== INFORMATION ==
Lemma select_symbol_spec symbols sym before after :
  select_symbol symbols sym before = inl after ↔
  all_texts "symbol" symbols ∧
  at_most_one (with_text "symbol" sym symbols) Some before after.
Proof.
  unfold with_text, all_texts. revert before.
  induction symbols as [|j l IH]; intros before; simpl.
  - rewrite at_most_one_nil. by split; [intros [= <-]|intros (_ & ->)].
  - rewrite fail_if_inl, negb_false_iff, Forall_cons.
    destruct (string_field j "symbol") as [name|] eqn:Hj;
      [|by split; [intros []|intros [[[] _] _]]].
    assert (Hobj : is_object j = true) by (eapply string_field_object; eauto).
    case_bool_decide as Hname.
    + subst name. rewrite fail_if_inl, bool_decide_eq_false, IH.
      destruct before as [c|].
      * split; [by intros (_ & [] & _)|]. intros [_ H]. contradict H. by apply at_most_one_full.
      * rewrite at_most_one_take by done. split.
        -- intros (_ & _ & Hall & H). split_all; [by eexists|done|by exists j].
        -- intros [[_ Hall] (v & [= <-] & H)]. split_all; [done|by intros []|done|done].
    + rewrite IH, at_most_one_skip by congruence. split; [intros (_ & ? & ?)|intros [[_ ?] ?]];
        split_all; try done; by eexists.
Qed.

Lemma read_filters_spec fs tick step tick' step' :
  read_filters fs tick step = inl (tick', step') ↔
  all_texts "filterType" fs ∧
  at_most_one (with_text "filterType" "PRICE_FILTER" fs) (λ j, string_field j "tickSize") tick tick' ∧
  at_most_one (with_text "filterType" "LOT_SIZE" fs) (λ j, string_field j "stepSize") step step'.
Proof.
  unfold with_text, all_texts. revert tick step.
  induction fs as [|j l IH]; intros tick step; simpl.
  - rewrite !at_most_one_nil. by split; [intros [= <- <-]|intros (_ & -> & ->)].
  - rewrite fail_if_inl, negb_false_iff, Forall_cons.
    destruct (string_field j "filterType") as [type|] eqn:Hj;
      [|by split; [intros []|intros [[[] _] _]]].
    assert (Hobj : is_object j = true) by (eapply string_field_object; eauto).
    case_bool_decide as Hp; [|case_bool_decide as Hl].
    + subst type. rewrite (at_most_one_skip (λ j, string_field j "filterType" = Some "LOT_SIZE"))
        by congruence.
      destruct tick as [t|].
      * split; [by intros []|]. intros (_ & H & _). contradict H. by apply at_most_one_full.
      * rewrite at_most_one_take by done.
        destruct (string_field j "tickSize") as [v|]; [|by split; [intros []|intros (_ & (? & ? & _) & _)]].
        rewrite IH. split.
        -- intros (_ & Hall & H1 & H2). split_all; [by eexists|done|by exists v|done].
        -- intros ([_ Hall] & (v' & [= <-] & H1) & H2). by split_all.
    + subst type. rewrite (at_most_one_skip (λ j, string_field j "filterType" = Some "PRICE_FILTER"))
        by congruence.
      destruct step as [t|].
      * split; [by intros []|]. intros (_ & _ & H). contradict H. by apply at_most_one_full.
      * rewrite at_most_one_take by done.
        destruct (string_field j "stepSize") as [v|]; [|by split; [intros []|intros (_ & _ & (? & ? & _))]].
        rewrite IH. split.
        -- intros (_ & Hall & H1 & H2). split_all; [by eexists|done|done|by exists v].
        -- intros ([_ Hall] & H1 & (v' & [= <-] & H2)). by split_all.
    + rewrite !at_most_one_skip by congruence. rewrite IH.
      split; [intros (_ & ? & ? & ?)|intros ([_ ?] & ? & ?)]; split_all; try done; by eexists.
Qed.

Section MetadataSpec.
Context `{N : NumericLibrary} `{J : JsonLibrary}.

(** The one filter of [type] among [filters] has this value in [member]. *)
Definition one_filter (type member : string) (filters : list Json) (size : string) : Prop :=
  ∃ f, with_text "filterType" type filters = [f] ∧ string_field f member = Some size.

(** The document lists [sym] once, under the given conditions, and its two quanta. *)
Definition product_metadata (conditions : list (string * Json)) (payload sym : string)
  (m : SpotMetadata) : Prop :=
  ∃ root symbols selected filters,
    parse_json payload = inl root ∧ find root "symbols" = Some (JsonArray symbols) ∧
    all_texts "symbol" symbols ∧ with_text "symbol" sym symbols = [selected] ∧
    carries selected conditions ∧ find selected "filters" = Some (JsonArray filters) ∧
    all_texts "filterType" filters ∧
    one_filter "PRICE_FILTER" "tickSize" filters (tick_size m) ∧
    one_filter "LOT_SIZE" "stepSize" filters (step_size m) ∧
    decimal_scale_from_quantum (tick_size m) = inl (price_scale m) ∧
    decimal_scale_from_quantum (step_size m) = inl (quantity_scale m).

Lemma exchange_symbols_spec root symbols :
  exchange_symbols root = inl symbols ↔ find root "symbols" = Some (JsonArray symbols).
Proof.
  unfold exchange_symbols. rewrite fail_if_inl, negb_false_iff. split.
  - intros [_ H]. break_all. done.
  - intros H. rewrite H. split; [by eapply find_object|done].
Qed.

Lemma select_one symbols sym selected :
  select_symbol symbols sym None = inl (Some selected) ↔
  all_texts "symbol" symbols ∧ with_text "symbol" sym symbols = [selected].
Proof.
  rewrite select_symbol_spec. simpl. split.
  - intros (? & [[_ ?]|(j & -> & [= ->] & _)]); done.
  - intros (? & ->). split; [done|]. right. by exists selected.
Qed.

Lemma quantum_metadata_spec filters m :
  (let? sizes := read_filters filters None None in quantum_metadata sizes) = inl m ↔
  all_texts "filterType" filters ∧
  one_filter "PRICE_FILTER" "tickSize" filters (tick_size m) ∧
  one_filter "LOT_SIZE" "stepSize" filters (step_size m) ∧
  decimal_scale_from_quantum (tick_size m) = inl (price_scale m) ∧
  decimal_scale_from_quantum (step_size m) = inl (quantity_scale m).
Proof.
  rewrite sum_bind_inl. split.
  - intros ([[tick|] [step|]] & Hf & H); try done. cbn [quantum_metadata] in H.
    apply read_filters_spec in Hf as (Hall & [[_ ?]|(jt & Ht & Hvt & _)] & [[_ ?]|(js & Hs & Hvs & _)]);
      try done.
    apply sum_bind_inl in H as (price & Hp & H). apply sum_bind_inl in H as (quantity & Hq & [= <-]).
    split_all; [done|by exists jt|by exists js|done|done].
  - intros (Hall & (jt & Ht & Hvt) & (js & Hs & Hvs) & Hp & Hq).
    exists (Some (tick_size m), Some (step_size m)). split.
    + apply read_filters_spec. split_all; [done|right; by exists jt|right; by exists js].
    + cbn [quantum_metadata]. apply sum_bind_inl. eexists. split; [exact Hp|].
      apply sum_bind_inl. eexists. split; [exact Hq|]. by destruct m.
Qed.

(** Spot metadata is accepted exactly when the document lists the requested symbol
    once, TRADING and allowed for spot trading, with exactly one price filter and one lot
    filter whose quanta have scales; the result is those quanta and scales. *)
Theorem exchange_info_spec (payload sym : string) (m : SpotMetadata) :
  parse_exchange_info payload sym = inl m ↔
  spot_stream_symbol sym ≠ None ∧
  product_metadata [("status", JsonString "TRADING"); ("isSpotTradingAllowed", JsonBoolean true)]
    payload sym m.
Proof.
  unfold parse_exchange_info, product_metadata. rewrite sum_bind_inl. split.
  - intros (root & Hroot & H). rewrite fail_if_inl, bool_decide_eq_false, sum_bind_inl in H.
    destruct H as (Hsym & symbols & Hs%exchange_symbols_spec & H).
    apply sum_bind_inl in H as ([selected|] & Hsel & H); [|done].
    apply select_one in Hsel as [Hall Hsel].
    rewrite !fail_if_inl, !negb_false_iff, !bool_decide_eq_true in H.
    rewrite string_field_spec, boolean_field_spec in H. destruct H as (Hst & Hspot & H).
    destruct (find selected "filters") as [[]|] eqn:Hf; try done.
    apply quantum_metadata_spec in H as (? & ? & ? & ? & ?).
    split; [done|]. exists root, symbols, selected, elements. rewrite !carries_cons, carries_nil.
    by split_all.
  - intros (Hsym & root & symbols & selected & filters & Hroot & Hs & Hall & Hsel & Hc & Hf & Hrest).
    rewrite !carries_cons, carries_nil, <- string_field_spec, <- boolean_field_spec in Hc.
    destruct Hc as (Hst & Hspot & _).
    exists root. split; [done|]. rewrite fail_if_inl, bool_decide_eq_false, sum_bind_inl.
    split; [done|]. exists symbols. rewrite exchange_symbols_spec, sum_bind_inl. split; [done|].
    exists (Some selected). rewrite select_one. split; [done|].
    rewrite Hst, Hspot, Hf, !bool_decide_eq_true_2 by done. by apply quantum_metadata_spec.
Qed.
End MetadataSpec.

(** ** Snapshots and symbols *)

Definition snapshot_members (last_update_id : Z) (bids asks : list PriceLevel)
  : list (string * Json) :=
  [("lastUpdateId", JsonUnsigned last_update_id); ("bids", levels_json bids);
   ("asks", levels_json asks)].

Section Snapshots.
Context `{W : WireEnums} `{J : JsonLibrary}.

(** A snapshot is accepted exactly when its document has an update id and two sides
    of price levels, and the result has exactly these, in order. *)
Theorem depth_snapshot_spec (payload : string) (rx : ClockSample) (request_id sym : string)
  (d : ExchangeDepthSnapshot) :
  parse_depth_snapshot payload rx request_id sym = inl d ↔
  spot_stream_symbol sym ≠ None ∧ request_id ≠ "" ∧
  ∃ root last_update_id bids asks,
    parse_json payload = inl root ∧ carries root (snapshot_members last_update_id bids asks) ∧
    d = MkExchangeDepthSnapshot VENUE_BINANCE MARKET_SPOT sym "exchange-depth-snapshot.v1"
          "gateway-g4-spot" "1.0.0" request_id last_update_id None (sample_utc_ns rx)
          (sample_monotonic_ns rx) bids asks.
Proof.
  unfold parse_depth_snapshot. rewrite sum_bind_inl. split.
  - intros (root & Hroot & H). rewrite !fail_if_inl, bool_decide_eq_false, negb_false_iff in H.
    destruct H as (Hsym & Hkeys & H).
    destruct (unsigned_field root "lastUpdateId") as [id|] eqn:Hid; [|done].
    rewrite fail_if_inl, bool_decide_eq_false, sum_bind_inl in H.
    destruct H as (Hrid & bids & Hb & H). apply sum_bind_inl in H as (asks & Ha & [= <-]).
    apply append_levels_spec, at_member_spec in Hb; [|by apply (required_key _ _ _ Hkeys); in_list].
    apply append_levels_spec, at_member_spec in Ha; [|by apply (required_key _ _ _ Hkeys); in_list].
    split_all; [done..|]. exists root, id, bids, asks. split_all; [done| |done].
    apply unsigned_field_spec in Hid. unfold snapshot_members.
    rewrite !carries_cons, carries_nil. by split_all.
  - intros (Hsym & Hrid & root & id & bids & asks & Hroot & Hcar & ->).
    pose proof Hcar as Hkeys. apply carries_keys in Hkeys; [|done].
    cbn [snapshot_members fmap list_fmap fst] in Hkeys. unfold snapshot_members in Hcar.
    rewrite !carries_cons, carries_nil, <- unsigned_field_spec in Hcar.
    destruct Hcar as (Hid & Hb & Ha & _).
    exists root. split; [done|]. rewrite !fail_if_inl, bool_decide_eq_false, negb_false_iff.
    split_all; [done..|]. rewrite Hid, fail_if_inl, bool_decide_eq_false, sum_bind_inl.
    split; [done|]. exists bids. unfold at_member. rewrite Hb, Ha, append_levels_spec.
    split; [done|]. apply sum_bind_inl. exists asks. by rewrite append_levels_spec.
Qed.
End Snapshots.

(** The characters of stream names, and the symbol character they stand for. *)
Definition is_stream_character (e : ascii) : bool := in_range "a" "z" e || in_range "0" "9" e.
Definition symbol_character (e : ascii) : ascii :=
  if in_range "a" "z" e
  then ascii_of_N (N_of_ascii e - N_of_ascii "a" + N_of_ascii "A")%N else e.
Fixpoint symbol_of (encoded : string) : string :=
  match encoded with
  | EmptyString => ""
  | String e rest => String (symbol_character e) (symbol_of rest)
  end.

Lemma stream_character_spec c e :
  stream_character c = Some e ↔ is_stream_character e = true ∧ c = symbol_character e.
Proof.
  split.
  - intros H. destruct c as [[] [] [] [] [] [] [] []]; vm_compute in H;
      first [discriminate H|injection H as <-; by vm_compute].
  - intros [He ->]. revert He. by destruct e as [[] [] [] [] [] [] [] []]; vm_compute.
Qed.

(** Stream names and symbols determine each other: a symbol has a stream name
    exactly when it is a non-empty text of upper-case letters and digits, and then the
    name is its lower-case text, from which it can be recovered. *)
Theorem spot_stream_symbol_spec (sym enc : string) :
  spot_stream_symbol sym = Some enc ↔
  enc ≠ "" ∧ all_chars is_stream_character enc = true ∧ sym = symbol_of enc.
Proof.
  assert (Henc : ∀ sym enc, encode_symbol sym = Some enc ↔
                   all_chars is_stream_character enc = true ∧ sym = symbol_of enc).
  { clear. induction sym as [|c sym IH]; intros enc.
    - split; [by intros [= <-]|]. by destruct enc; [|intros [_ ?]].
    - cbn [encode_symbol]. rewrite bind_Some. split.
      + intros (e & [He ->]%stream_character_spec & H).
        apply bind_Some in H as (es & [Hes ->]%IH & [= <-]). simpl. by rewrite He, Hes.
      + destruct enc as [|e enc]; [by intros [_ ?]|]. simpl.
        intros [[He Hes]%andb_true_iff [= -> ->]]. exists e.
        split; [by apply stream_character_spec|]. rewrite bind_Some. exists enc.
        split; [by apply IH|done]. }
  unfold spot_stream_symbol. case_bool_decide as Hs.
  - subst. split; [done|]. by intros (Hne & _ & Heq); destruct enc.
  - rewrite Henc. split; [|by intros (_ & ? & ?)]. intros [Hall ->].
    split_all; [|done..]. by intros ->.
Qed.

== WHAT YOU HAVE TO DO ==
With the line holding "fail_if_inl, bool_decide_eq_false, IH." as the first and the line holding "-- intros (_ & _" as the last, please transcribe exactly the lines of the material above in that range and nothing else.

== SOLUTION FOR THIS TASK ==
    + subst name. rewrite fail_if_inl, bool_decide_eq_false, IH.
      destruct before as [c|].
      * split; [by intros (_ & [] & _)|]. intros [_ H]. contradict H. by apply at_most_one_full.
      * rewrite at_most_one_take by done. split.
        -- intros (_ & _ & Hall & H). split_all; [by eexists|done|by exists j].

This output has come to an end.